*** Data to examine ***
(** Writes at separate places all take effect, and change nothing else. *)
Lemma apply_writes_spec `{!JsonPointerLaws _} t ws :
  Forall (λ w, is_Some (json_pointer t w.1)) ws →
  pairwise (λ w w', apart w.1 w'.1) ws →
  ∃ t', apply_writes t ws = Some t'
    ∧ (∀ p v, (p, v) ∈ ws → json_pointer t' p = Some v)
    ∧ ∀ q, (∀ p v, (p, v) ∈ ws → apart p q) → json_pointer t' q = json_pointer t q.
Proof.
  revert t; induction ws as [|[p v] ws IH]; intros t; simpl.
  { intros _ _. exists t. split_and!; [done| |done]. intros p v Hp. by apply not_elem_of_nil in Hp. }
  rewrite Forall_cons, Forall_forall. intros [Hp Hall] [Hfirst Hrest]. simpl in *.
  destruct (proj2 (pointer_set_defined t p v) Hp) as [t1 Ht1]. rewrite Ht1. simpl.
  assert (Hkeep : ∀ q, apart p q → json_pointer t1 q = json_pointer t q).
  { intros q (Hs1 & Hs2 & Hap). by eapply (pointer_set_apart t p q v). }
  destruct (IH t1) as (t' & Ht' & Hwritten & Hframe); [|done|].
  { apply Forall_forall. intros w Hw. rewrite Hkeep; [auto|].
    rewrite Forall_forall in Hfirst. apply (Hfirst _ Hw). }
  exists t'. split; [done|]. split.
  - intros p' v' [[= -> ->]|Hin]%elem_of_cons; [|eauto].
    rewrite Hframe; [by eapply pointer_set_same|].
    intros q w Hq. rewrite Forall_forall in Hfirst. destruct (Hfirst _ Hq) as (? & ? & [??]).
    by split_and!.
  - intros q Hq. rewrite Hframe; [apply Hkeep|]; [eapply Hq; by apply elem_of_cons; left|].
    intros p' v' Hin. eapply Hq. by apply elem_of_cons; right.
Qed.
***
**Goal of the exercise**
Only the lines from the one bearing "intros p' v' Hin." through the end of the entries above belong in the answer, each one exactly as given.

**Solution to this exercise**
    intros p' v' Hin. eapply Hq. by apply elem_of_cons; right.
Qed.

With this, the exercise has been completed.